Example 2 After the same treatment as in Example 1 except that a high-purity silicon carbide powder having an average particle size of 1 to 2 μm (manufactured by Bridgestone Corporation, trade name Pure Beta) was used. The surface cleanliness was measured.

Comparative Example 1 A cleaning solution containing no silicon carbide powder, that is, a boiling nitric acid solution {water / HF / HNO ₃ (15 /
2.5 / 2.5) (volume ratio)} was used, and the surface cleanliness was measured after the same treatment as in Example 1.

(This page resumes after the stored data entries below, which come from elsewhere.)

Inductive Event : Type :=
| Change (name : FieldName) (value : string)  (* onChange of a control *)
| Submit                                      (* the submit control is used *)
| TimeoutElapsed (random : Q).                (* the oldest callback runs *)

(** One event.  [None] when the event cannot happen in [s]: a value the
    control does not offer, no callback pending, or a [random] outside
    the range of [Math.random()].  Using a disabled submit control is
    possible and does nothing.  What the browser itself checks before it
    hands a submission to the handler (required, number, min and max of the
    inputs) is not represented: every use of the enabled control reaches
    the handler, so the runs of the page are among the runs described here,
    and a submission that starts a calculation here may start none there. *)
Definition dispatch (s : AppState) (e : Event) : option AppState :=
  match e with
  | Change name v =>
      if offers name v then Some (handleFieldChange name v s) else None
  | Submit =>
      Some (if submitDisabled s then s else handleFormSubmission s)
  | TimeoutElapsed random =>
      match timeouts s with
      | [] => None
      | data :: later =>
          if Qle_bool 0 random && negb (Qle_bool 1 random)
          then Some (timeoutCallback data random
                       {| propertyData := propertyData s;
                          estimatedValue := estimatedValue s;
                          isCalculating := isCalculating s;
                          timeouts := later |})
          else None
      end
  end.

Fixpoint run (s : AppState) (events : list Event) : option AppState :=
  match events with
  | [] => Some s
  | e :: events' =>
      match dispatch s e with
      | Some s' => run s' events'
      | None => None
      end
  end.

Definition reachable (s : AppState) : Prop :=
  exists events, run initialState events = Some s.

(** Attributes as the controls can leave them when a calculation starts:
    every field holds a value its control offers, and none is empty. *)
Definition fromControls (data : PropertyAttributes) : Prop :=
  forall f, offers f (field data f) = true /\ field data f <> "".

(** An event other than the elapse of a timeout. *)
Definition userEvent (e : Event) : Prop :=
  match e with
  | TimeoutElapsed _ => False
  | _ => True
  end.

(* ================================================================== *)
(** * Component [Window] *)

Module Window.

(** [useState(false)] *)
Definition initialIsOpen : bool := false.

(** The interval callback, [setIsOpen(prev => !prev)]. *)
Definition toggle (prev : bool) : bool := negb prev.

(** The period handed to [setInterval]; [random] is what [Math.random()]
    returns. *)
Definition intervalPeriod (random : Q) : number :=
  add (ofZ 4000) (mul (finite random) (ofZ 2000)).

(** [isOpen] once the interval has fired [n] times. *)
Definition isOpenAfter (n : nat) : bool := Nat.iter n toggle initialIsOpen.

(** The [scaleX] both panes are animated to. *)
Definition scaleX (isOpen : bool) : number :=
  if isOpen then finite 0.3 else ofZ 1.

End Window.

(* ================================================================== *)
(** * Component [AnimatedBackground]: the falling leaves *)

Module AnimatedBackground.

Record LeafConfig : Type := {
  key : number;
  delay : number;
  duration : number;
  startX : string
}.

(** What a [Leaf] is given. *)
Record LeafProps : Type := {
  leafDelay : number;
  leafDuration : number;
  leafStartX : number
}.

Section Leaves.

(** The conversion of a number to text that [+ '%'] applies; it belongs to
    the language and is left open. *)
Variable toString : number -> string.

(** The successive results of [Math.random()]. *)
Variable randoms : nat -> Q.

(** The element [Array.from] builds at index [i]: two draws, the duration
    first. *)
Definition leaf (i : nat) : LeafConfig :=
  {| key := ofZ (Z.of_nat i);
     delay := mul (ofZ (Z.of_nat i)) (ofZ 2);
     duration := add (ofZ 10) (mul (finite (randoms (2 * i))) (ofZ 5));
     startX := toString (mul (finite (randoms (2 * i + 1))) (ofZ 100)) ++ "%" |}.

(** [Array.from({ length: 15 }, ...)] *)
Definition leaves : list LeafConfig := map leaf (seq 0 15).

Definition leafProps (l : LeafConfig) : LeafProps :=
  {| leafDelay := delay l;
     leafDuration := duration l;
     leafStartX := parseFloat (startX l) |}.

End Leaves.

End AnimatedBackground.

(** The property of the specification's worked example. *)
Definition exampleProperty : PropertyAttributes :=
  {| livingArea := "2000"; bedroomCount := "3"; bathroomCount := "2";
     geographicZone := "suburban"; constructionYear := "2010";
     parkingSpaces := "2" |}.

(* ================================================================== *)
(** * Properties of the number operations *)

Lemma finite_eq (x y : Q) : x == y -> finite x = finite y.
Proof. intros H. unfold finite. f_equal. now apply Qred_complete. Qed.

Lemma mul_NaN_l (a : number) : mul NaN a = NaN.
Proof. reflexivity. Qed.

Lemma mul_NaN_r (a : number) : mul a NaN = NaN.
Proof. now destruct a. Qed.

Lemma add_NaN_l (a : number) : add NaN a = NaN.
Proof. reflexivity. Qed.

Table 1 summarizes the surface cleanliness of the objects to be cleaned after cleaning under the conditions of Examples 1 and 2 and Comparative Example 1.

[0043]

[Table 1] From Table 1, it was confirmed that according to the present invention (Examples 1 and 2), the impurities on the surface of the silicon carbide sintered body were preferably removed. In order to facilitate understanding of the present invention,
Fe, which is the main impurity when manufacturing semiconductor parts,
Although only the measurement results of the concentration of Ni are described, it was confirmed that other impurities are preferably removed similarly to Fe and Ni according to the present invention.

[0044]

According to the present invention, it is possible to easily wash a silicon carbide sintered body using existing equipment without investing new equipment. Further, according to the present invention, it is possible to simplify the working process and reduce the manufacturing cost of the silicon carbide sintered body. Furthermore, according to the present invention, the environmental load can be reduced.

Claims (7)

[Claims] 1. A method of cleaning a silicon carbide sintered body, which comprises cleaning the silicon carbide sintered body with a cleaning liquid containing high-purity silicon carbide powder. 2. The method for cleaning a silicon carbide sintered body according to claim 1, wherein the silicon carbide sintered body is immersed in a cleaning liquid containing high-purity silicon carbide powder. 3. The method for cleaning a silicon carbide sintered body according to claim 1, wherein the silicon carbide sintered body is flushed with a cleaning liquid containing high-purity silicon carbide powder. 4. The method for cleaning a silicon carbide sintered body according to claim 1, wherein the silicon carbide sintered body is scrubbed with a cleaning liquid containing high-purity silicon carbide powder. 5. The method for cleaning a silicon carbide sintered body according to claim 1, wherein the cleaning is performed while irradiating an ultrasonic wave having a frequency of 24 kHz or more. 6. The cleaning liquid containing the high-purity silicon carbide powder is a cleaning liquid containing 50% by weight or more of high-purity silicon carbide powder in pure water as a medium, based on the total weight of the cleaning liquid. The method for cleaning a silicon carbide sintered body according to claim 1. 7. A cleaning liquid, wherein pure water as a medium contains high-purity silicon carbide powder in an amount of 50% by weight or more based on the total weight of the cleaning liquid.